After I leave my surgeon’s office, I am terrified that I’ve stretched out the vaginal cuff. I imagine it like a seam ripping in slow-motion. I try to replay every time I’ve bent over or squatted in the last two weeks. Is sitting down considered squatting? I’m not sure anymore. How far does one have to bend to be “bending over”? If I keep my back straight and kneel to the floor to feed my cats, am I bending? Is sitting on my bench and curving my back over to tie my shoes considered being “bent over”? How will I know that my vaginal cuff is damaged? Will my organs start falling out my vagina, having now nothing to stop them from succumbing to gravity? Will I start to hemorrhage blood? Will it fall in pools into my boxer briefs? Or am I walking around with a torn vaginal cuff and completely unaware? What if I realize too late? What then? I text my mother in a storm of anxiety. She responds, Why didn’t you tell me? Did she see anything abnormal? Take it easy then. Junk food is for the trash, not your body. Forgot exactly what the cuff is, but have a vague idea. It won’t be. Don’t be paranoid, especially at night. She tacks on a prayer hands and heart emoji. A sting of self-contempt punctures my chest. Will I always be a child in need of their mommy? No matter how many potential lives I’ve birthed. What then?
* * *
My mother cannot put into words how she feels holding the knowledge of the death of her lineage. As her only child I will admit, I feel for her. In one day, I destroy any hope my mother had of continuing her generational line. I do not know how to ask her how this makes her feel. Perhaps because I am not entirely sure I want to know.
My mother’s birthday falls on the week after she’s returned home from caring for me. I struggle to thank her. Mamma, I say over the phone. I just—I just wanted to—well, I know we didn’t really get a chance to talk about your feelings around the hysterectomy. So, well, I just wanted to check in.
My mother clears her throat, slightly taken off-guard. No, no if you’re happy, I’m happy. I think that’s the bottom line. My concern was that fixing certain things wouldn’t fix the issues you have with yourself. But if you’re happy, I’m happy. I feel better that nothing went wrong. I—I felt odd when we didn’t hug goodbye before I left. I just—I don’t know how much you love me.

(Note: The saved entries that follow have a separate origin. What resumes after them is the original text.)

(** ** upload_samples, further *)

Lemma merge_sample_elem (ws_df : list SampleRow) (r : LongObs)
  (o : SampledObs) :
  o ∈ merge_sample ws_df r ->
  (o = mkSampledObs r None /\
   forall w, w ∈ ws_df ->
     (ws_station_id w, ws_sample_date w) <> sample_key r) \/
  (exists w, w ∈ ws_df /\
     (ws_station_id w, ws_sample_date w) = sample_key r /\
     o = mkSampledObs r (ws_water_sample_id w)).
Proof.
  unfold merge_sample.
  destruct (filter _ ws_df) as [|w0 ms] eqn:E.
  - intros H. apply list_elem_of_singleton in H. left. split; [exact H|].
    intros w Hw Hk.
    exact (filter_nil_not_elem_of _ _ w E Hk Hw).
  - rewrite map_fmap. intros H.
    apply list_elem_of_fmap in H as [w [-> Hw]]. right.
    rewrite <- E in Hw. apply list_elem_of_filter in Hw as [Hk Hw]. eauto.
Qed.

Lemma merge_sample_nonempty (ws_df : list SampleRow) (r : LongObs) :
  exists o, o ∈ merge_sample ws_df r /\ s_obs o = r.
Proof.
  unfold merge_sample. destruct (filter _ ws_df) as [|w0 ms].
  - eexists. split; [left | reflexivity].
  - eexists. split; [left | reflexivity].
Qed.

Lemma filter_unique_pair {A K} `{EqDecision K} (f : A -> K)
  (P : A -> Prop) `{forall a, Decision (P a)} (l : list A) (k : K) :
  NoDup (map f l) ->
  (length (filter (fun w => f w = k) (filter P l)) <= 1)%nat.
Proof.
  induction l as [|a l IH]; intros Hnd; [simpl; lia|].
  simpl in Hnd. apply NoDup_cons in Hnd as [Ha Hnd].
  destruct (decide (P a)) as [HP|HP].
  - rewrite (filter_cons_True P) by exact HP.
    destruct (decide (f a = k)) as [Hk|Hk].
    + rewrite filter_cons_True by exact Hk.
      rewrite (elem_of_nil_inv (filter _ (filter P l))); [simpl; lia|].
      intros w Hw. apply list_elem_of_filter in Hw as [Hwk Hw].
      apply list_elem_of_filter in Hw as [_ Hw].
      apply Ha. rewrite Hk, <- Hwk, map_fmap.
      now apply list_elem_of_fmap_2.
    + rewrite filter_cons_False by exact Hk. now apply IH.
  - rewrite (filter_cons_False P) by exact HP. now apply IH.
Qed.
Lemma Pipeline_predict_proba_run p X s :
  let st := sentence_transformer_model (transformer_featurizer p) in
  Pipeline_predict_proba p X s =
    match encode_all st X with
    | inl e => (inl e, add_events (EvEncode <$> attempted st X) s)
    | inr Xt =>
        (clf_predict_proba (classifier p) Xt,
         add_events ((EvEncode <$> attempted st X) ++ [EvPredictProba Xt]) s)
    end.
Proof.
  intros st. unfold Pipeline_predict_proba. unfold_M.
  rewrite transform_run. fold st.
  destruct (encode_all st X); [done|]. by rewrite add_events_app.
Qed.

Lemma Pipeline_predict_run p X s :
  let st := sentence_transformer_model (transformer_featurizer p) in
  Pipeline_predict p X s =
    match encode_all st X with
    | inl e => (inl e, add_events (EvEncode <$> attempted st X) s)
    | inr Xt =>
        (clf_predict (classifier p) Xt,
         add_events ((EvEncode <$> attempted st X) ++ [EvPredict Xt]) s)
    end.
Proof.
  intros st. unfold Pipeline_predict. unfold_M.
  rewrite transform_run. fold st.
  destruct (encode_all st X); [done|]. by rewrite add_events_app.
Qed.

(** ** The two classifier methods *)

Lemma predict_proba_run self model_input doc s :
  Dict.get "description" model_input = Some doc →
  predict_proba self model_input s =
    (infer_scores self doc, add_events (scores_events self doc) s).
Proof.
  intros Hdoc. unfold predict_proba, infer_scores, scores_events, embedder_of.
  cbv [mbind M_bind getitem]. rewrite Hdoc. cbv [mret M_ret].
  rewrite Pipeline_predict_proba_run. simpl.
  destruct (encode _ doc) as [e|v]; [done|]. simpl.
  destruct (clf_predict_proba _ _) as [e|[|probs rows]]; done.
Qed.
(** [get_data(self)]. *)
Definition get_data : call :=
  fun self w =>
    match source_type self with
    | Some FILE =>
        match file_read (source self) w with
        | Return content => (Return content, self, w)
        | Raise e => (Raise e, self, w)
        end
    | Some STREAM =>
        let '(r, w') := stream_read (source self) w in (r, self, w')
    | Some DATA => (Return (source self), self, w)
    | _ => (Return VNone, self, w)
    end.

Context `{B64 : Base64}.

(** [set_base64(self, data)]: the decoded text is assigned to the [data]
    property, here the one of [IOHandler]. *)
Definition set_base64 (data : pyval) : call :=
  fun self w =>
    match data with
    | VStr s =>
        match b64decode s with
        | Return decoded => set_data (VStr decoded) self w
        | Raise e => (Raise e, self, w)
        end
    | _ => (Raise TypeError, self, w)
    end.

(** [get_base64(self)]: the [data] property is read, then encoded; only
    text can be encoded. *)
Definition get_base64 : call :=
  fun self w =>
    let '(r, self', w') := get_data self w in
    match r with
    | Return (VStr s) => (Return (VStr (b64encode s)), self', w')
    | Return _ => (Raise TypeError, self', w')
    | Raise e => (Raise e, self', w')
    end.

End Methods.
End IOHandler.

(** ** [basic.py]: class [SimpleHandler] *)

Module SimpleHandler.

(** A [SimpleHandler] is an [IOHandler] (the inherited attributes, [io])
    with a declared data type and a validator. *)
Record t : Type := mk {
  io : IOHandler.t;
  data_type : option string;
  _validator : option nat
}.

Definition set_io (h : IOHandler.t) (self : t) : t :=
  {| io := h; data_type := data_type self; _validator := _validator self |}.

Definition call : Type := t -> World -> result pyval * t * World.

(** An inherited method runs on the inherited attributes. *)
Definition inherited (m : IOHandler.call) : call :=
  fun self w => let '(r, h, w') := m (io self) w in (r, set_io h self, w').

Section Methods.
Context `{RT : Runtime}.
(** * BlackKeyX backend: lead pipeline, intake and filtered search

    A shallow embedding of the lead pipeline of the BlackKeyX backend
    (FastAPI routers, the repositories and the lead intake service), with
    the relational store modelled as lists of rows and the SQLAlchemy
    session as a small state-and-error monad.

    Layout: Python and SQL primitives, the row types, the session monad,
    the repositories, the routers and the intake service, then the
    theorems about them. *)

From Stdlib Require Import ZArith NArith List Ascii String Bool Lia.
From stdpp Require Import base option strings gmap.
Import ListNotations.

Local Open Scope Z_scope.
Local Open Scope string_scope.

(** Identifiers are 128-bit UUIDs, timestamps are instants on a discrete
    clock. *)
Abbreviation UUID := N (only parsing).
Abbreviation datetime := Z (only parsing).

(** ** Python primitives *)

Module Py.

(** [bool(s)] for a [str]: the empty string is falsy. *)
Definition truthy (s : string) : bool :=
  match s with
  | EmptyString => false
  | String _ _ => true
  end.

(** [bool(o)] for an [Optional[str]]: [None] and the empty string are falsy. *)
Definition truthy_opt (o : option string) : bool :=
  match o with
  | None => false
  | Some s => truthy s
  end.

(** [s.startswith(p)]. *)
Fixpoint startswith (s p : string) {struct p} : bool :=
  match p with
  | EmptyString => true
  | String a p' =>
      match s with
      | EmptyString => false
      | String b s' => Ascii.eqb a b && startswith s' p'
      end
  end.

(** [a or b] on an optional string with a string default, as in
    [lead.capacity or '']. *)
Definition or_str (a : option string) (b : string) : string :=
  match a with
  | Some s => if truthy s then s else b
  | None => b
  end.

(** [a or b] where both sides are optional strings, as in
    [x_forwarded_for or (...)]. *)
Definition or_opt (a b : option string) : option string :=
  if truthy_opt a then a else b.

(** [a or b] on an optional integer with an integer default: [None] and
    [0] are falsy. *)
Definition or_int (a : option Z) (b : Z) : Z :=
  match a with
  | Some n => if (n =? 0)%Z then b else n
  | None => b
  end.

(** [a or []] on an optional list. *)
Definition or_list {A} (a : option (list A)) : list A :=
  match a with
  | Some (x :: l) => x :: l
  | _ => []
  end.

(** [repr] of a [str] without quotes, backslashes or control characters,
    which is what the stage names are. *)
Definition repr_str (s : string) : string := "'" +:+ s +:+ "'".

Fixpoint join (sep : string) (l : list string) : string :=
  match l with
  | [] => EmptyString
  | [x] => x
  | x :: rest => x +:+ sep +:+ join sep rest
  end.

(** [repr] (and thus the f-string rendering) of a list of such strings. *)
Definition repr_list (l : list string) : string :=
  "[" +:+ join ", " (map repr_str l) +:+ "]".

(** [x in l] for a list of strings. *)
Definition contains (l : list string) (x : string) : bool :=
  existsb (String.eqb x) l.

Definition hex_digit (d : N) : ascii :=
  match d with
  | 0 => "0" | 1 => "1" | 2 => "2" | 3 => "3" | 4 => "4" | 5 => "5"
  | 6 => "6" | 7 => "7" | 8 => "8" | 9 => "9" | 10 => "a" | 11 => "b"
  | 12 => "c" | 13 => "d" | 14 => "e" | _ => "f"
  end%N%char.
(** * Entable: chunked array and sparse-set registry

  A shallow embedding of [ChunkedArray.hpp] and [Entable.hpp].

  Integers.  [size_t] and [uint32_t] values are carried as [Z].  The
  32-bit entity arithmetic wraps through [wrap32].  The [size_t]
  subtractions of the source that can go below zero (the element count
  of the last chunk in [Iterator::reload_chunk], [data.size() - 1] in
  [Kill], [entities.size() - fSize] in [Size]) wrap through [wrap64].
  Element counts are never incremented past what memory can hold, so
  increments of [elemCount] are written without a wrap.

  Memory.  A chunk is one raw allocation of [CHUNK_SIZE] slots.  A slot
  is either [Raw] (no object lives there) or [Live v].  A pointer into a
  chunk is the pair of the chunk's position in [chunks] and an offset;
  [nullptr] is [None].  Undefined behaviour (a read of a raw slot, an
  access outside a chunk, a failed [assert]) is the result [None]. *)

From Stdlib Require Import ZArith Lia.
From stdpp Require Import base decidable option list list_numbers.

Local Open Scope Z_scope.

(** ** Lists indexed by [size_t] *)

Section ZList.
Context {A : Type}.

Definition zlen (l : list A) : Z := Z.of_nat (length l).

Definition zget (l : list A) (i : Z) : option A :=
  if decide (0 ≤ i) then l !! Z.to_nat i else None.

Definition zset (l : list A) (i : Z) (x : A) : list A :=
  if decide (0 ≤ i) then <[Z.to_nat i := x]> l else l.
End ZList.

Definition wrap32 (z : Z) : Z := z mod 2 ^ 32.
Definition wrap64 (z : Z) : Z := z mod 2 ^ 64.

(** A [size_t] added to a pointer: the address wraps with the machine
  word, so a count of [2^64 - k] moves the pointer [k] elements back. *)
Definition signed64 (z : Z) : Z :=
  if decide (z < 2 ^ 63) then z else z - 2 ^ 64.

(** ** ChunkHelper *)

Module ChunkHelper.
Section ChunkHelper.
(** [LOG2 = std::countr_zero(CHUNK_SIZE)]; the [static_assert] makes
  [CHUNK_SIZE] a power of two, so it is [2 ^ LOG2]. *)
Variable LOG2 : nat.

Definition CHUNK_SIZE : Z := 2 ^ Z.of_nat LOG2.
Definition MASK : Z := CHUNK_SIZE - 1.

Definition ChunkIndex (globalIndex : Z) : Z :=
  Z.shiftr globalIndex (Z.of_nat LOG2).
(** * Stock-Market-Order-Simulator: the matching engine of [main.cpp]

    A shallow embedding of [src/main.cpp]: the parsing of an input line,
    the order book with its price rule, cross test and clearing sweep, the
    end-of-session report, the display of the book and the name of the
    output file.

    Modelling conventions.
    - [int] fields ([quantity], [timestamp]) are integers of [Z].  The one
      subtraction of the program, [quantity -= tradedQuantity], is taken
      modulo 2^32 into the range of [int] ([wrapInt]): the value the machine
      leaves when the subtraction overflows.  [++timestamp] would overflow
      only after 2^31 input lines and is left unwrapped.
    - [double] prices are values of [double]: NaN, the two infinities, and
      the finite values by their exact rational value (the two zeros, equal
      for every comparison, are one value).  The program never computes
      with a price; it copies and compares them, and the comparisons of
      [double] are those of IEEE 754, false on NaN except [!=].
    - [std::stod] and the text the stream writes for a [double] are library
      code and parameters of the model, as are the values the fields of
      [Order order;] hold while uninitialised ([Runtime]).  An exception of
      [std::stod] ends the program; the model then has no output ([None]).
    - the [istringstream] of [parseOrder] is modelled with its [eofbit] and
      [failbit]: an extraction on a stream that is not good fails and leaves
      its target alone.
    - [std::priority_queue<Order>] is a bag of orders, kept as a list, whose
      [top] is a greatest element for [Order::operator<].  The C++ standard
      fixes no more than that; when two orders of a queue are equivalent for
      [operator<] the choice between them is the library's, and the model
      takes the one pushed first; they have the same price and the same
      timestamp ([greatest_unique]), which orders of a run of [main] on one
      side of the book never have.  With a NaN price in a queue
      [operator<] is no strict weak ordering and the standard promises
      nothing; the model keeps taking the first candidate no other beats.
    - the output file is the list of the records written to it, the price
      of a record being the [double] handed to the stream; [writeLine] is
      the line of text of a record, in which the stream writes the price
      with two decimals.  What [displayOrders] writes to the console is the
      list of its rows, with the price of a cell kept as a number.
    - file names are lists of characters. *)

From Stdlib Require Import List ZArith QArith String Ascii Bool Lia Lqa.
From Stdlib Require Import DecimalString.
From Stdlib Require Import Permutation Sorted.
Import ListNotations.
(** X12: an erase before a write is redundant, as [no_explicit_erase]
    declares.  With a faithful primitive, on a range that write and erase
    both accept, erasing the range and then writing it leaves the flash
    with the same contents as writing it at once, and the write makes the
    same calls in both cases. *)
Theorem erase_before_write_redundant (fuel : nat) (cfg : ifx_flash_config)
    (hw : HW) (offset data_ptr : Z) (data : list byte) (len : Z) :
  cfg_ok cfg -> faithful -> off_range ot offset -> 0 < len ->
  request_ok cfg (write_block_size cfg) offset len ->
  request_ok cfg (erase_block_size cfg) offset len ->
  len <= Z.of_nat (length data) ->
  len / write_block_size cfg <= Z.of_nat fuel ->
  len / erase_block_size cfg <= Z.of_nat fuel ->
  fp_no_explicit_erase (flash_ifx_get_parameters cfg) = true /\
  exists hw_e calls_e hw_ew hw_w calls_w,
    flash_ifx_erase ot fuel cfg hw offset len = Done (0, hw_e, calls_e) /\
    flash_ifx_write ot fuel cfg hw_e offset data_ptr data len =
    Done (0, hw_ew, calls_w) /\
    flash_ifx_write ot fuel cfg hw offset data_ptr data len =
    Done (0, hw_w, calls_w) /\
    forall x, flash_byte hw_ew x = flash_byte hw_w x.
Proof.
  intros Hcfg Hf Hoff Hpos Hokw Hoke Hdata Hfw Hfe.
  split; [reflexivity|].
  destruct (faithful_erase_memory ot fuel cfg hw offset len)
    as [hw_e [Hrun_e Hmem_e]]; try assumption.
  destruct (faithful_write_memory ot fuel cfg hw_e offset data_ptr data len)
    as [hw_ew [Hrun_ew Hmem_ew]]; try assumption.
  destruct (faithful_write_memory ot fuel cfg hw offset data_ptr data len)
    as [hw_w [Hrun_w Hmem_w]]; try assumption.
  eexists hw_e, _, hw_ew, hw_w, _.
  split; [exact Hrun_e|]. split; [exact Hrun_ew|]. split; [exact Hrun_w|].
  intros x. rewrite Hmem_ew, Hmem_w, Hmem_e.
  destruct ((base_addr cfg + offset <=? x)
            && (x <? base_addr cfg + offset + len)); reflexivity.
Qed.
End Composition.
(** X12: whenever [get_queryset] returns, the queryset it returns is ordered
    by a list of fields that names the primary key, whatever filters, search
    and [distinct()] were applied on the way. *)
Theorem get_queryset_ordered_by_pk (dj : Django) (self : IndexView.t) (qs : QuerySet)
    (Hok : IndexView.get_queryset dj self = inr qs) :
  exists f, f ∈ query_order_by qs
            /\ is_pk_field (pk_name (opts (IndexView.model_admin self))) f.
Proof.
  apply get_queryset_steps in Hok
    as (specs & hf & remaining & fd & inner & ordering & searched & sd
        & _ & Hord & Hsearch & ->).
  apply names_pk_spec.
  apply get_ordering_pk in Hord. apply get_search_results_order in Hsearch.
  simpl in Hsearch. by destruct (fd || sd); simpl; rewrite Hsearch.
Qed.

Lemma get_queryset_ordered_by_pk_witness :
  let self := IndexView.init (Fixture.admin false true [])
                (Fixture.request GET Fixture.alice [("q", "du"); ("o", "0")] []) in
  exists qs, IndexView.get_queryset Fixture.django self = inr qs
             /\ exists f, f ∈ query_order_by qs /\ is_pk_field "id" f.
Proof.
  intros self.
  destruct (IndexView.get_queryset Fixture.django self) as [e|qs] eqn:Hq.
  - vm_compute in Hq. discriminate.
  - exists qs. split; [reflexivity|].
    exact (get_queryset_ordered_by_pk Fixture.django self qs Hq).
Defined.

(** Whether the search raises, and what, does not depend on the queryset it
    is given. *)
Lemma filter_bits_error_any (dj : Django) (lookups bits : list string)
    (qs qs' : QuerySet) (e : exn) :
  IndexView.filter_bits dj lookups qs bits = inl e ->
  IndexView.filter_bits dj lookups qs' bits = inl e.
Proof.
  revert qs qs'. induction bits as [|bit bits IH]; intros qs qs'; simpl;
    [discriminate|].
  unfold IndexView.filter_bit. destruct (IndexView.reduce_or _) as [q|]; simpl.
  - destruct (q_error dj q); simpl; [by intros [= <-]|apply IH].
  - apply IH.
Qed.

Lemma filter_bits_ok_any (dj : Django) (lookups bits : list string)
    (qs qs' qs1 : QuerySet) :
  IndexView.filter_bits dj lookups qs bits = inr qs1 ->
  exists qs1', IndexView.filter_bits dj lookups qs' bits = inr qs1'.
Proof.
  intros H. destruct (IndexView.filter_bits dj lookups qs' bits) as [e|qs1'] eqn:H';
    [|eauto].
  apply (filter_bits_error_any dj lookups bits qs' qs) in H'. congruence.
Qed.

Lemma get_search_results_error_any (dj : Django) (self : IndexView.t)
    (qs qs' : QuerySet) (term : string) (e : exn) :
  IndexView.get_search_results dj self qs term = inl e ->
  IndexView.get_search_results dj self qs' term = inl e.
Proof.
  unfold IndexView.get_search_results. destruct (_ && _); [|discriminate].
  destruct (IndexView.filter_bits dj _ qs _) as [e1|qs1] eqn:Hbits; simpl.
  - intros [= <-]. by rewrite (filter_bits_error_any _ _ _ _ qs' _ Hbits).
  - destruct (filter_bits_ok_any _ _ _ _ qs' _ Hbits) as [qs1' ->]. simpl.
    by destruct (IndexView.any_needs_distinct _ _).
Qed.

Lemma get_ordering_total (self : IndexView.t) (queryset : QuerySet)
    (chosen : list string) :
  chosen_ordering self = inr chosen ->
  exists ordering, IndexView.get_ordering self queryset = inr ordering.
Proof.
  unfold chosen_ordering, IndexView.get_ordering.
  destruct (IndexView.params self !! ORDER_VAR) as [o|]; intros ->; simpl;
    destruct (IndexView.names_pk _ _); eauto.
Qed.

(** X13: the error [get_queryset] ends in is DisallowedModelAdminLookup,
    IncorrectLookupParameters, SuspiciousOperation, ImproperlyConfigured,
    AttributeError (an unresolvable [list_display] name), FieldDoesNotExist
    (a search field that is no field of the model), or whatever [filter()]
    raised for a lookup made of a search field and a bit of the term.  Of
    the errors of filtering on the remaining lookup parameters,
    SuspiciousOperation and ImproperlyConfigured pass as they are and every
    other one comes out as IncorrectLookupParameters; an error of the search
    filter is not converted.  (The list-filter classes are taken not to
    raise.) *)
Theorem get_queryset_errors (dj : Django) (self : IndexView.t) :
  let ma := IndexView.model_admin self in
  (forall e, IndexView.get_queryset dj self = inl e ->
     (exists msg, e = DisallowedModelAdminLookup msg)
     \/ e = IncorrectLookupParameters \/ e = SuspiciousOperation
     \/ e = ImproperlyConfigured \/ (exists name, e = AttributeError name)
     \/ e = FieldDoesNotExist
     \/ (exists f bit, f ∈ search_fields ma /\ bit ∈ PyStr.split_ws (IndexView.query self)
           /\ lookup_error dj (IndexView.construct_search f) bit = Some e))
  /\ (forall specs has_filters remaining distinct err,
        IndexView.get_filters dj self = inr (specs, has_filters, remaining, distinct) ->
        filter_error dj remaining = Some err ->
        IndexView.get_queryset dj self
        = inl (match err with
               | SuspiciousOperation => SuspiciousOperation
               | ImproperlyConfigured => ImproperlyConfigured
               | _ => IncorrectLookupParameters
               end))
  /\ (forall specs has_filters remaining distinct chosen qs e,
        IndexView.get_filters dj self = inr (specs, has_filters, remaining, distinct) ->
        filter_error dj remaining = None ->
        chosen_ordering self = inr chosen ->
        IndexView.get_search_results dj self qs (IndexView.query self) = inl e ->
        IndexView.get_queryset dj self = inl e).
Proof.
  intros ma. split; [|split].
  - intros e Herr. unfold IndexView.get_queryset in Herr.
    destruct (IndexView.get_filters dj self) as [e0|[[[specs hf] remaining] fd]] eqn:Hf.
    + simpl in Herr. injection Herr as <-. unfold IndexView.get_filters in Hf.
      destruct (List.find _ _) as [[k v]|]; [injection Hf as <-; eauto|].
      destruct (IndexView.build_specs _ _ _) as [[specs0 lp] ud].
      destruct (IndexView.prepare_remaining _ _ _ _ _) as [e1|[lp' ud']] eqn:Hp;
        [|discriminate].
      simpl in Hf. injection Hf as <-. apply prepare_remaining_error in Hp. auto.
    + simpl in Herr. destruct (filter_error dj remaining) as [err|]; simpl in Herr.
      * destruct err; injection Herr as <-; auto.
      * match type of Herr with
        | context [IndexView.get_ordering self ?q] =>
            destruct (IndexView.get_ordering self q) as [e1|ordering] eqn:Hord
        end; simpl in Herr.
        -- injection Herr as <-. apply get_ordering_error in Hord. auto 6.
        -- destruct (IndexView.get_search_results dj self _ _)
             as [e2|[searched sd]] eqn:Hs;
             simpl in Herr; [|destruct (fd || sd); discriminate].
           injection Herr as <-. unfold IndexView.get_search_results in Hs.
           destruct (_ && _); [|discriminate].
           destruct (IndexView.filter_bits dj _ _ _) as [e3|qs3] eqn:Hbits;
             simpl in Hs.
           ++ injection Hs as <-.
              apply filter_bits_error in Hbits as (l & bit & Hl & Hbit & Hle).
              apply list_elem_of_fmap in Hl as (f & -> & Hf').
              do 6 right. eauto.
           ++ destruct (IndexView.any_needs_distinct _ _) as [e4|d] eqn:Hany;
                [|discriminate].
              simpl in Hs. injection Hs as <-.
              apply any_needs_distinct_error in Hany as [-> _]. auto 7.
  - intros specs hf remaining fd err Hf Herr. unfold IndexView.get_queryset.
    rewrite Hf. simpl. rewrite Herr. by destruct err.
  - intros specs hf remaining fd chosen qs e Hf Hnone Hchosen Hsearch.
    unfold IndexView.get_queryset. rewrite Hf. simpl. rewrite Hnone. simpl.
    match goal with
    | |- context [IndexView.get_ordering self ?q] =>
        destruct (get_ordering_total self q chosen Hchosen) as [ordering ->]
    end.
    simpl.
    match goal with
    | |- context [IndexView.get_search_results dj self ?q _] =>
        rewrite (get_search_results_error_any dj self qs q _ e Hsearch)
    end.
    reflexivity.
Qed.

Lemma get_queryset_errors_witness :
  let ma := with_search_on Fixture.book_opts ["publisher"] (Fixture.admin false true []) in
  let searching := IndexView.init ma (Fixture.request GET Fixture.alice [("q", "x")] []) in
  let filtering := IndexView.init ma
                     (Fixture.request GET Fixture.alice [("title__size", "3")] []) in
  lookup_error Fixture.django "publisher__icontains" "x" = Some FieldError
  /\ IndexView.get_queryset Fixture.django searching = inl FieldError
  /\ filter_error Fixture.django {[ "title__size" := "3" ]} = Some FieldError
  /\ IndexView.get_queryset Fixture.django filtering = inl IncorrectLookupParameters.
Proof.
  intros ma searching filtering.
  split; [reflexivity|]. split; [|split; [reflexivity|]].
  - refine (proj2 (proj2 (get_queryset_errors Fixture.django searching))
              [] false ∅ false [] (Base [] false) FieldError _ _ _ _);
      vm_compute; reflexivity.
  - refine (proj1 (proj2 (get_queryset_errors Fixture.django filtering))
              [] false {[ "title__size" := "3" ]} false FieldError _ _);
      vm_compute; reflexivity.
Defined.
(** A digit character is the head of a digit sequence, and no sign. *)
Lemma isdigit_cases c :
  isdigit c = true →
  read_sign (String c "") = (false, String c "") ∧
  ∃ f : Decimal.uint → Decimal.uint,
    (∀ d, digits (f d) = String c (digits d)) ∧
    (∀ d, Decimal.nb_digits (f d) = S (Decimal.nb_digits d)).
Proof.
  destruct c as [[] [] [] [] [] [] [] []]; try discriminate; intros _;
    (split; [reflexivity|]);
    first [ by exists Decimal.D0 | by exists Decimal.D1 | by exists Decimal.D2
          | by exists Decimal.D3 | by exists Decimal.D4 | by exists Decimal.D5
          | by exists Decimal.D6 | by exists Decimal.D7 | by exists Decimal.D8
          | by exists Decimal.D9 ].
Qed.

Lemma read_sign_digit c r :
  isdigit c = true → read_sign (String c r) = (false, String c r).
Proof.
  intros [Hc _]%isdigit_cases. revert Hc. unfold read_sign.
  destruct c as [[] [] [] [] [] [] [] []]; done.
Qed.

(** What [read_digits] consumes is a digit sequence, and it stops at the
    end of the string or in front of a character that is no digit. *)
Lemma read_digits_inv s acc n :
  ∃ d, s = digits d +:+ (read_digits s acc n).2 ∧
       ends_field (read_digits s acc n).2 = true ∧
       (read_digits s acc n).1.2 = (n + Decimal.nb_digits d)%nat.
Proof.
  revert acc n. induction s as [|c s IH]; intros acc n.
  - exists Decimal.Nil. simpl. by rewrite Nat.add_0_r.
  - simpl. destruct (isdigit c) eqn:Hc.
    + destruct (IH (10 * acc + digit_value c) (S n)) as (d & Hs & Hend & Hn).
      destruct (isdigit_cases c Hc) as (_ & f & Hf & Hnb).
      exists (f d). rewrite Hf, Hnb, Hn. split_and!; [|done|lia].
      change (String c (digits d) +:+ ?r) with (String c (digits d +:+ r)).
      by f_equal.
    + exists Decimal.Nil. simpl. by rewrite Hc, Nat.add_0_r.
Qed.

Lemma read_sign_field sg x :
  ends_field x = false →
  read_sign (sign_string sg +:+ x) = (bool_decide (sg = Minus), x).
Proof.
  destruct x as [|c r]; [done|]. simpl. intros Hc%negb_false_iff.
  destruct sg; [by apply read_sign_digit | done | done].
Qed.

Lemma digits_not_end d rest :
  d ≠ Decimal.Nil → ends_field (digits d +:+ rest) = false.
Proof.
  intros (c & r & -> & Hc)%digits_head.
  change (String c r +:+ rest) with (String c (r +:+ rest)). simpl. by rewrite Hc.
Qed.

(** A sign and digits are no white space: the sentry stops in front of
    them. *)
Lemma skipws_field ws sg d rest :
  blank ws = true → d ≠ Decimal.Nil →
  ∃ c r, sign_string sg +:+ digits d +:+ rest = String c r ∧
         skipws (ws +:+ sign_string sg +:+ digits d +:+ rest) = String c r.
Proof.
  intros Hws (c & r & Hd & Hc)%digits_head.
  rewrite skipws_blank by done. rewrite Hd.
  assert (Hsp : isspace c = false).
  { revert Hc. by destruct c as [[] [] [] [] [] [] [] []]. }
  destruct sg.
  - exists c, (r +:+ rest). split; [done|]. by apply skipws_head.
  - by eexists _, _.
  - by eexists _, _.
Qed.

(** Extraction from a string that is not blank runs the extractor of the
    type on the string without its leading white space. *)
Lemma extract_open {T} (ob : FormattedInput T) s c r (out : T) :
  skipws s = String c r →
  extract (H := ob) (open s) out = ob (Stream (String c r) false false false) out.
Proof. unfold extract, sentry. simpl. by intros ->. Qed.

Lemma extract_open_blank {T} (ob : FormattedInput T) s (out : T) :
  skipws s = "" →
  extract (H := ob) (open s) out = (Stream "" true true false, out).
Proof. unfold extract, sentry. simpl. by intros ->. Qed.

I—I do really appreciate you being there, I respond.
I do the best I can. Use the broom. Once the eight weeks pass, you’ll do a big clean, yes?
Yes, I will.
All right, my love. I love you.
Love you too.
I think of all the mothers in my life. I think of all the lineages I have firmly stopped in one day. I hope my mother learns how to mourn this. She may not acknowledge it, but I do.